(Dataset entries)
::::

(** X10.  One unmapped record fails the block: when the records before it
    expand, a record with a negative [Pos] makes [getSeqFromBlock] return
    the empty sequence with the error "unmapped read"; the records after it
    are not read. *)
Theorem getSeqFromBlock_unmapped (pre : list Record_) (bad : Record_)
    (post : list Record_) (refLen : Z)
    (o : outcome (list byte * option string)) :
  0 ≤ refLen → refLen ≤ max_int →
  Forall (fits_reference refLen) pre → Pos bad < 0 →
  getSeqFromBlock (pre ++ bad :: post) refLen o
  ↔ o = Returns ([], Some "unmapped read"%string).
Proof.
  intros HL0 HL Hpre Hbad. rewrite getSeqFromBlock_iff.
  unfold getSeqFromBlock_run. rewrite alloc_block_nonneg by done. cbn.
  destruct (fits_expand_all refLen pre Hpre HL) as (temps & Hall & _).
  rewrite (expand_lines_error refLen pre temps bad post []
             "unmapped read"%string Hall); [done|].
  unfold getOneLine. by rewrite bool_decide_eq_true_2.
Qed.

Lemma getSeqFromBlock_unmapped_witness :
  getSeqFromBlock
    ([mkRecord "q1" 1 (bytes "AC") [mkCigarOp CigarMatch 2] 0]
       ++ mkRecord "q1" (-1) (bytes "AC") [mkCigarOp CigarMatch 2] 0
       :: [mkRecord "q1" 0 (bytes "AC") [mkCigarOp CigarBack 2] 0]) 4
    (Returns ([], Some "unmapped read"%string)).
Proof.
  apply (getSeqFromBlock_unmapped
           [mkRecord "q1" 1 (bytes "AC") [mkCigarOp CigarMatch 2] 0]
           (mkRecord "q1" (-1) (bytes "AC") [mkCigarOp CigarMatch 2] 0)
           [mkRecord "q1" 0 (bytes "AC") [mkCigarOp CigarBack 2] 0] 4);
    [lia | vm_compute; discriminate | | simpl; lia | reflexivity].
  repeat constructor; simpl; try lia; vm_compute; discriminate.
Defined.

(** X11.  A block of records that all fit the reference gets a sequence of
    exactly [refLen] bytes and no error, from every run, whether the block
    has one record or is flattened. *)
Theorem getSeqFromBlock_length (records : list Record_) (refLen : Z) :
  records ≠ [] → Forall (fits_reference refLen) records → refLen ≤ max_int →
  ∃ seq : list byte,
    (∀ o, getSeqFromBlock records refLen o ↔ o = Returns (seq, None)) ∧
    len seq = refLen.
Proof.
  intros Hne Hfits HL.
  destruct (fits_expand_all refLen records Hfits HL) as (temps & Hall & Hlens).
  assert (HL0 : 0 ≤ refLen).
  { destruct Hfits as [|rec records (HPos & Hok & _ & Hroom) _]; [done|].
    pose proof (ref_span_nonneg _ _ _ Hok). lia. }
  assert (Hrun : (block ← alloc_block (length records) refLen;
                  expand_lines refLen 0 records block) = Returns (inl temps)).
  { rewrite alloc_block_nonneg by done. cbn.
    rewrite (expand_lines_all refLen records temps Hall);
      [done | by rewrite length_replicate]. }
  destruct temps as [|row0 rest].
  { apply Forall2_nil_inv_r in Hall. done. }
  apply Forall_cons in Hlens as [Hrow0 Hrest].
  destruct (decide (len (row0 :: rest) > 1)) as [Hmany|Hone].
  - exists ((λ j, getNucFromSite_run (col j (row0 :: rest)))
              <$> seq 0 (length row0)).
    split.
    + intros o. rewrite getSeqFromBlock_iff. unfold getSeqFromBlock_run.
      rewrite Hrun. cbn. rewrite bool_decide_eq_true_2 by done.
      unfold checkAndGetFlattenedSeq_run, len. rewrite seqZ_of_nat.
      rewrite (flatten_loop_run_cols _ (length row0)); [done| |lia].
      constructor; [done|]. eapply Forall_impl; [exact Hrest|].
      unfold len in *. simpl. lia.
    + unfold len in *. by rewrite length_fmap, length_seq.
  - exists row0. split; [|done].
    intros o. rewrite getSeqFromBlock_iff. unfold getSeqFromBlock_run.
    rewrite Hrun. cbn. by rewrite bool_decide_eq_false_2 by done.
Qed.

Lemma getSeqFromBlock_length_witness :
  ∃ seq : list byte,
    (∀ o, getSeqFromBlock
            [mkRecord "q1" 0 (bytes "AC") [mkCigarOp CigarMatch 2] 0;
             mkRecord "q1" 2 (bytes "GT") [mkCigarOp CigarMatch 2] 0] 5 o
          ↔ o = Returns (seq, None)) ∧
    len seq = 5.
Proof.
  apply (getSeqFromBlock_length
           [mkRecord "q1" 0 (bytes "AC") [mkCigarOp CigarMatch 2] 0;
            mkRecord "q1" 2 (bytes "GT") [mkCigarOp CigarMatch 2] 0] 5).
  - discriminate.
  - repeat constructor; simpl; try lia; vm_compute; discriminate.
  - vm_compute. discriminate.
Defined.

(** ** More on the expansion of one record *)

Lemma call_op_alphabet ty q r n (S : list byte) q' r' ext :
  call_op getCigarOperationMap (CigarOpType_String ty) q r n S
  = Returns (q', r', ext) →
  Forall (λ b, b = "-"%char ∨ b ∈ S) ext.
Proof.
  assert (Hslice : ∀ lo hi ext0,
            slice S lo hi = Returns ext0 → Forall (λ b, b = "-"%char ∨ b ∈ S) ext0).
  { intros lo hi ext0. unfold slice. case_bool_decide; [|done].
    intros [= <-]. apply Forall_forall. intros b Hb. right.
    by apply subseteq_take, subseteq_drop in Hb. }
  assert (Hgaps : ∀ k ext0,
            make_filled k "-"%char = Returns ext0 →
            Forall (λ b, b = "-"%char ∨ b ∈ S) ext0).
  { intros k ext0. unfold make_filled. case_bool_decide; [|done].
    intros [= <-]. apply Forall_forall. intros b Hb%elem_of_replicate_inv.
    by left. }
  unfold call_op. destruct ty; cbn [CigarOpType_String];
    rewrite ?lookup_M, ?lookup_I, ?lookup_D, ?lookup_N, ?lookup_S, ?lookup_H,
      ?lookup_P, ?lookup_Eq, ?lookup_X, ?lookup_B, ?lookup_other;
    unfold op_M, op_I, op_D, op_N, op_S, op_H, op_P, op_Eq, op_X;
    try done; try (by intros [= <- <- <-]).
  all: try (destruct (slice S q (int_add q n)) as [ext0|] eqn:Hs; [|done];
            cbn; intros [= <- <- <-]; by eapply Hslice).
  all: destruct (make_filled n "-"%char) as [ext0|] eqn:Hm; [|done];
       cbn; intros [= <- <- <-]; by eapply Hgaps.
Qed.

::::

= INSTRUCTIONS FOR THE TASK =
Repeat the data word for word. Leave nothing out.

= RESPONSE FOR THIS EXERCISE =
(** X10.  One unmapped record fails the block: when the records before it
    expand, a record with a negative [Pos] makes [getSeqFromBlock] return
    the empty sequence with the error "unmapped read"; the records after it
    are not read. *)
Theorem getSeqFromBlock_unmapped (pre : list Record_) (bad : Record_)
    (post : list Record_) (refLen : Z)
    (o : outcome (list byte * option string)) :
  0 ≤ refLen → refLen ≤ max_int →
  Forall (fits_reference refLen) pre → Pos bad < 0 →
  getSeqFromBlock (pre ++ bad :: post) refLen o
  ↔ o = Returns ([], Some "unmapped read"%string).
Proof.
  intros HL0 HL Hpre Hbad. rewrite getSeqFromBlock_iff.
  unfold getSeqFromBlock_run. rewrite alloc_block_nonneg by done. cbn.
  destruct (fits_expand_all refLen pre Hpre HL) as (temps & Hall & _).
  rewrite (expand_lines_error refLen pre temps bad post []
             "unmapped read"%string Hall); [done|].
  unfold getOneLine. by rewrite bool_decide_eq_true_2.
Qed.

Lemma getSeqFromBlock_unmapped_witness :
  getSeqFromBlock
    ([mkRecord "q1" 1 (bytes "AC") [mkCigarOp CigarMatch 2] 0]
       ++ mkRecord "q1" (-1) (bytes "AC") [mkCigarOp CigarMatch 2] 0
       :: [mkRecord "q1" 0 (bytes "AC") [mkCigarOp CigarBack 2] 0]) 4
    (Returns ([], Some "unmapped read"%string)).
Proof.
  apply (getSeqFromBlock_unmapped
           [mkRecord "q1" 1 (bytes "AC") [mkCigarOp CigarMatch 2] 0]
           (mkRecord "q1" (-1) (bytes "AC") [mkCigarOp CigarMatch 2] 0)
           [mkRecord "q1" 0 (bytes "AC") [mkCigarOp CigarBack 2] 0] 4);
    [lia | vm_compute; discriminate | | simpl; lia | reflexivity].
  repeat constructor; simpl; try lia; vm_compute; discriminate.
Defined.

(** X11.  A block of records that all fit the reference gets a sequence of
    exactly [refLen] bytes and no error, from every run, whether the block
    has one record or is flattened. *)
Theorem getSeqFromBlock_length (records : list Record_) (refLen : Z) :
  records ≠ [] → Forall (fits_reference refLen) records → refLen ≤ max_int →
  ∃ seq : list byte,
    (∀ o, getSeqFromBlock records refLen o ↔ o = Returns (seq, None)) ∧
    len seq = refLen.
Proof.
  intros Hne Hfits HL.
  destruct (fits_expand_all refLen records Hfits HL) as (temps & Hall & Hlens).
  assert (HL0 : 0 ≤ refLen).
  { destruct Hfits as [|rec records (HPos & Hok & _ & Hroom) _]; [done|].
    pose proof (ref_span_nonneg _ _ _ Hok). lia. }
  assert (Hrun : (block ← alloc_block (length records) refLen;
                  expand_lines refLen 0 records block) = Returns (inl temps)).
  { rewrite alloc_block_nonneg by done. cbn.
    rewrite (expand_lines_all refLen records temps Hall);
      [done | by rewrite length_replicate]. }
  destruct temps as [|row0 rest].
  { apply Forall2_nil_inv_r in Hall. done. }
  apply Forall_cons in Hlens as [Hrow0 Hrest].
  destruct (decide (len (row0 :: rest) > 1)) as [Hmany|Hone].
  - exists ((λ j, getNucFromSite_run (col j (row0 :: rest)))
              <$> seq 0 (length row0)).
    split.
    + intros o. rewrite getSeqFromBlock_iff. unfold getSeqFromBlock_run.
      rewrite Hrun. cbn. rewrite bool_decide_eq_true_2 by done.
      unfold checkAndGetFlattenedSeq_run, len. rewrite seqZ_of_nat.
      rewrite (flatten_loop_run_cols _ (length row0)); [done| |lia].
      constructor; [done|]. eapply Forall_impl; [exact Hrest|].
      unfold len in *. simpl. lia.
    + unfold len in *. by rewrite length_fmap, length_seq.
  - exists row0. split; [|done].
    intros o. rewrite getSeqFromBlock_iff. unfold getSeqFromBlock_run.
    rewrite Hrun. cbn. by rewrite bool_decide_eq_false_2 by done.
Qed.

Lemma getSeqFromBlock_length_witness :
  ∃ seq : list byte,
    (∀ o, getSeqFromBlock
            [mkRecord "q1" 0 (bytes "AC") [mkCigarOp CigarMatch 2] 0;
             mkRecord "q1" 2 (bytes "GT") [mkCigarOp CigarMatch 2] 0] 5 o
          ↔ o = Returns (seq, None)) ∧
    len seq = 5.
Proof.
  apply (getSeqFromBlock_length
           [mkRecord "q1" 0 (bytes "AC") [mkCigarOp CigarMatch 2] 0;
            mkRecord "q1" 2 (bytes "GT") [mkCigarOp CigarMatch 2] 0] 5).
  - discriminate.
  - repeat constructor; simpl; try lia; vm_compute; discriminate.
  - vm_compute. discriminate.
Defined.

(** ** More on the expansion of one record *)

Lemma call_op_alphabet ty q r n (S : list byte) q' r' ext :
  call_op getCigarOperationMap (CigarOpType_String ty) q r n S
  = Returns (q', r', ext) →
  Forall (λ b, b = "-"%char ∨ b ∈ S) ext.
Proof.
  assert (Hslice : ∀ lo hi ext0,
            slice S lo hi = Returns ext0 → Forall (λ b, b = "-"%char ∨ b ∈ S) ext0).
  { intros lo hi ext0. unfold slice. case_bool_decide; [|done].
    intros [= <-]. apply Forall_forall. intros b Hb. right.
    by apply subseteq_take, subseteq_drop in Hb. }
  assert (Hgaps : ∀ k ext0,
            make_filled k "-"%char = Returns ext0 →
            Forall (λ b, b = "-"%char ∨ b ∈ S) ext0).
  { intros k ext0. unfold make_filled. case_bool_decide; [|done].
    intros [= <-]. apply Forall_forall. intros b Hb%elem_of_replicate_inv.
    by left. }
  unfold call_op. destruct ty; cbn [CigarOpType_String];
    rewrite ?lookup_M, ?lookup_I, ?lookup_D, ?lookup_N, ?lookup_S, ?lookup_H,
      ?lookup_P, ?lookup_Eq, ?lookup_X, ?lookup_B, ?lookup_other;
    unfold op_M, op_I, op_D, op_N, op_S, op_H, op_P, op_Eq, op_X;
    try done; try (by intros [= <- <- <-]).
  all: try (destruct (slice S q (int_add q n)) as [ext0|] eqn:Hs; [|done];
            cbn; intros [= <- <- <-]; by eapply Hslice).
  all: destruct (make_filled n "-"%char) as [ext0|] eqn:Hm; [|done];
       cbn; intros [= <- <- <-]; by eapply Hgaps.
Qed.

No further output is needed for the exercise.